The span to repeat in the listing below runs from the line containing "[runtime/v2/core/ring_queue_impl.h] and [priority_queue_impl.h]" to the line containing "From S2P Require Import Prelude.", inclusive. Repeat it exactly, and only it.
___ MATERIAL PROVIDED
(* ===== verification/ExecReady.v ===== *)
(** * ExecReady: the ready queues of the executors

    [runtime/v2/core/ring_queue_impl.h] and [priority_queue_impl.h] with their
    constructors in [builder/executor_builder.c].  Both are arrays of pointers to
    nodes behind a header; a node is known by its number.  An access outside the
    array, or through a slot nothing was stored in, is a [Fault].  [ReadyQueue]
    is what the executors use of either, [ReadyLaws] what they rely on. *)

From S2P Require Import Prelude.

#[local] Open Scope nat_scope.

Definition kStatusSuccess : Z := 0.
Definition kStatusFailed : Z := 0xFFFFFFFF.
Definition kStatusQueueFull : Z := 1.

(** ** Arrays of pointers *)

Abbreviation cells := (list (option nat)).

Definition load (d : cells) (i : nat) : outcome (option nat) := at_ d i.
Definition store (d : cells) (i : nat) (v : option nat) : outcome cells := if decide (i < length d) then Ok (<[i := v]> d) else Fault.
Definition deref (p : option nat) : outcome nat := match p with Some n => Ok n | None => Fault end.

(** ** The ring *)

Record RingQueue := MkRing { r_cap : nat; r_front : nat; r_back : nat; r_data : cells }.

Module Ring.

Definition Create (cap : nat) : RingQueue := let cap := cap + 1 in MkRing cap 0 0 (replicate cap None).

Definition IsQueueEmpty (que : RingQueue) : bool := bool_decide (r_front que = r_back que).

Definition PopQueue (que : RingQueue) : outcome (option nat * RingQueue) :=
  if IsQueueEmpty que then Ok (None, que) else
  ret ← load (r_data que) (r_front que);
  let front := r_front que + 1 in
  let front := if bool_decide (front = r_cap que) then 0 else front in
  Ok (ret, MkRing (r_cap que) front (r_back que) (r_data que)).

Definition PushQueue (element : nat) (que : RingQueue) : outcome (Z * RingQueue) :=
  let next_back := r_back que + 1 in
  let next_back := if bool_decide (next_back = r_cap que) then 0 else next_back in
  if bool_decide (next_back = r_front que) then Ok (kStatusQueueFull, que) else
  data ← store (r_data que) (r_back que) (Some element);
  Ok (kStatusSuccess, MkRing (r_cap que) (r_front que) next_back data).

End Ring.

(** ** The heap *)

(** Slot 0 is not used. *)
Record PriorityQueue := MkHeap { h_cap : nat; h_size : nat; h_data : cells }.

Module Heap.
Section heap.
(** The field [priority] at the head of a node. *)
Context (priority : nat -> Z).

Definition Create (capacity : nat) : PriorityQueue := MkHeap capacity 0 (replicate (capacity + 1) None).

Definition IsQueueEmpty (que : PriorityQueue) : bool := bool_decide (h_size que = 0).

Definition Swap (d : cells) (pos1 pos2 : nat) : outcome cells :=
  tmp ← load d pos1;
  v ← load d pos2;
  d ← store d pos1 v;
  store d pos2 tmp.

(** [que->data[pos]->priority] *)
Definition priority_at (d : cells) (pos : nat) : outcome Z := p ← load d pos; n ← deref p; Ok (priority n).
(** Peel off one step of a function that links nodes. *)
Ltac link_step :=
  match goal with
  | |- post (assert_success _ _) _ => apply post_success
  | |- post (assert_some _ _ ≫= _) _ => apply post_some_bind; intros
  | |- post (foldM _ _ _ ≫= _) (linked ?gn0) => apply (post_bind _ _ (linked gn0)); [|intros]
  | |- post (link _ _ _ _ _ ≫= _) (linked ?gn0) => apply (post_bind _ _ (linked gn0)); [|intros]
  | |- post (foldM (fun x gn => link _ _ ?n x gn) _ _) _ => apply (link_from _ n (fun _ => true))
  | |- post (foldM (fun x gn => link _ _ x ?n gn) _ _) _ => apply (link_to _ n (fun _ => true))
  | |- post (foldM (fun x gn => if _ then link _ _ ?n x gn else _) _ _) _ => apply (link_from _ n)
  | |- post (foldM (fun x gn => if _ then link _ _ x ?n gn else _) _ _) _ => apply (link_to _ n)
  | |- post (link _ _ _ _ _) _ => apply link_ok
  end; try done.
Hint Resolve in_nodes out_nodes sub_nodes found_node : link_db.
Ltac link_steps := repeat link_step; eauto with link_db.

Lemma guard_ok gn0 graph pivot done gn :
  (forall x, x ∈ graph -> x ∈ all) -> pivot ∈ all -> done ∈ all -> linked gn0 gn -> post (GuardGraphByPivotAndDone e g graph pivot done gn) (linked gn0).
Proof. intros Hgr Hp Hd HI. unfold GuardGraphByPivotAndDone. link_steps. Qed.

Lemma branch_ok gn0 node cond_node gn : node ∈ all -> cond_node ∈ all -> linked gn0 gn -> post (ReadInBranchNode e g node cond_node gn) (linked gn0).
Proof. intros Hn Hc HI. unfold ReadInBranchNode. case_match; [by apply post_ok|]. do 2 link_step. case_match; link_steps. Qed.

Lemma subgraph_ok gn0 node gn : node ∈ all -> linked gn0 gn -> post (ReadInNodeHasSubgraph e g node gn) (linked gn0).
Proof.
  intros Hn HI. unfold ReadInNodeHasSubgraph. repeat case_match; [| | |apply post_err].
  - unfold ReadInIfOrCase. link_steps. apply post_fold; [done|]. intros x s Hx Hs. apply branch_ok; eauto with link_db.
  - unfold ReadInWhile. link_steps. apply guard_ok; eauto with link_db.
  - unfold ReadInSubgraphCall. link_steps. apply guard_ok; eauto with link_db.
Qed.
Lemma empty_queue_done done rest r : RInv done rest [] r -> priorities_to_ready_nodes r = [] -> rest = [].
Proof.
  intros [H1 H2 H3 H4 H5 H6 H7 H8] Eq. pose proof (do_nodup Hg) as Hnd. rewrite <- H1 in Hnd. apply NoDup_app in Hnd as (_ & Hdis & _).
  assert (HD : forall x, x ∈ rest -> x ∈ D) by (intros x Hx; rewrite <- H1, elem_of_app; by right). destruct (do_acyclic Hg) as [rank Hrank].
  assert (Hnone : forall n x, rank x < n -> x ∉ rest).
  { induction n as [|n IH]; intros x Hlt Hx; [lia|]. assert (Hz : x ∈ rest ≫= fun n => outs n).
    { apply dec_stable. intros Hz%occ_zero. apply (H8 x (HD x Hx)) in Hz as [Hz|Hz]; [by apply (Hdis x)|]. rewrite Eq in Hz. by apply not_elem_of_nil in Hz. }
    apply list_elem_of_bind in Hz as (w & Hxw & Hw). apply (IH w); [|done]. pose proof (Hrank w x (HD w Hw) Hxw). lia. }
  destruct rest as [|x rest]; [done|]. destruct (Hnone (S (rank x)) x); [lia|left].
Qed.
______
WORKED SOLUTION:
    [runtime/v2/core/ring_queue_impl.h] and [priority_queue_impl.h] with their
    constructors in [builder/executor_builder.c].  Both are arrays of pointers to
    nodes behind a header; a node is known by its number.  An access outside the
    array, or through a slot nothing was stored in, is a [Fault].  [ReadyQueue]
    is what the executors use of either, [ReadyLaws] what they rely on. *)

From S2P Require Import Prelude.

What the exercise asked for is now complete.